Supplied information below:

(** * Further properties of the registry *)

(** ** Where a record comes from *)

(** A record found after an event was there before, with the same
    handle and port, or was put there by a launch of its name that went
    through. *)
Lemma step_record_inv (st : State) (e : event) (name : string) (r' : LaunchRecord) :
  launched_apps (step st e) !! name = Some r' ->
  (exists r, launched_apps st !! name = Some r
             /\ process r' = process r /\ port r' = port r)
  \/ (exists host p,
        e = Launch host name
        /\ find_free_port host 8000 st = (Ok p, st)
        /\ children (step st e) !! length (children st) <> None
        /\ r' = {| process := length (children st); port := p;
                   status := "running" |}).
Proof.
  intros Hr'.
  assert (keeps_record name e \/ exists host, e = Launch host name) as [Hk|[host ->]].
  { destruct e as [host n| | |]; cbn; try by left.
    destruct (decide (n = name)) as [->|]; [right; by eexists|by left]. }
  - destruct (launched_apps st !! name) as [r|] eqn:Er.
    + destruct (step_record st e name r Er Hk) as (r1 & Hr1 & ? & ? & _).
      rewrite Hr' in Hr1. injection Hr1 as <-. left. by eauto.
    + by rewrite (step_no_record st e name Hk Er) in Hr'.
  - cbn [step] in *.
    destruct (launch_app_outcome host name st) as (d & st' & E & H).
    rewrite E in *. cbn [snd] in *.
    destruct H as [H|[_ ->]]; [|left; by eauto].
    destruct H as [script exec p b _ _ Ef _]. cbn in Hr'.
    rewrite lookup_insert_eq in Hr'. injection Hr' as <-.
    right. exists host, p. cbn. by rewrite lookup_snoc_length.
Qed.

Lemma step_keeps_names (st : State) (e : event) (name : string) :
  is_Some (launched_apps st !! name) ->
  is_Some (launched_apps (step st e) !! name).
Proof.
  intros [r Hr].
  assert (keeps_record name e \/ exists host, e = Launch host name) as [Hk|[host ->]].
  { destruct e as [host n| | |]; cbn; try by left.
    destruct (decide (n = name)) as [->|]; [right; by eexists|by left]. }
  - destruct (step_record st e name r Hr Hk) as (r1 & Hr1 & _). by eexists.
  - cbn [step].
    destruct (launch_app_outcome host name st) as (d & st' & -> & H).
    destruct H as [H|[_ ->]]; [|by eexists].
    destruct H. cbn. rewrite lookup_insert_eq. by eexists.
Qed.
(** * Liveness engine: detector, challenge state machine and best-frame scoring

    A shallow embedding of [src/services/livenessEngine.ts] and of the
    quality-score bookkeeping, the evidence buffers, the crops and the
    image scorers of [src/components/FaceLiveness.tsx].

    Numbers.  A JavaScript number is modelled by [Num.num]: a rational for
    every finite value (arithmetic is exact, rounding of binary64 and of
    [Float32Array] storage is not modelled), and explicit constructors for
    [Infinity], [-Infinity] and [NaN], which the source produces and tests
    ([Number.isFinite], [height === 0 ? Infinity : ...], the [-Infinity]
    seed of the best-frame score, reads past the end of a typed array).
    Negative zero is identified with zero.

    External collaborators (ONNX inference, canvas reads, Math.sqrt/exp/PI)
    are functions stored in the objects that own them, so every statement
    quantifies over their behaviour. *)

From Stdlib Require Import String Ascii.
From Stdlib Require Import QArith Qround Qabs Qminmax Lqa.
From Stdlib Require Import List Bool Arith ZArith Lia.
From Stdlib Require Import Morphisms Setoid Permutation Sorted.
From Equations Require Import Equations.
Import ListNotations.

Set Implicit Arguments.

(** ** JavaScript numbers *)

Module Num.

Inductive num : Type :=
| Fin (q : Q)
| PInf
| NInf
| NaN.

Definition zero : num := Fin 0.
Definition one : num := Fin 1.
Definition of_nat (n : nat) : num := Fin (inject_Z (Z.of_nat n)).

(** [Number.isFinite] *)
Definition isFinite (x : num) : bool :=
  match x with Fin _ => true | _ => false end.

End of Supplied information.

**Task objective:** Print the lines above from the one with "through. *)" through the one with "intros Hr'.", both included, exactly as written and nothing more.

**Finished exercise:**
    through. *)
Lemma step_record_inv (st : State) (e : event) (name : string) (r' : LaunchRecord) :
  launched_apps (step st e) !! name = Some r' ->
  (exists r, launched_apps st !! name = Some r
             /\ process r' = process r /\ port r' = port r)
  \/ (exists host p,
        e = Launch host name
        /\ find_free_port host 8000 st = (Ok p, st)
        /\ children (step st e) !! length (children st) <> None
        /\ r' = {| process := length (children st); port := p;
                   status := "running" |}).
Proof.
  intros Hr'.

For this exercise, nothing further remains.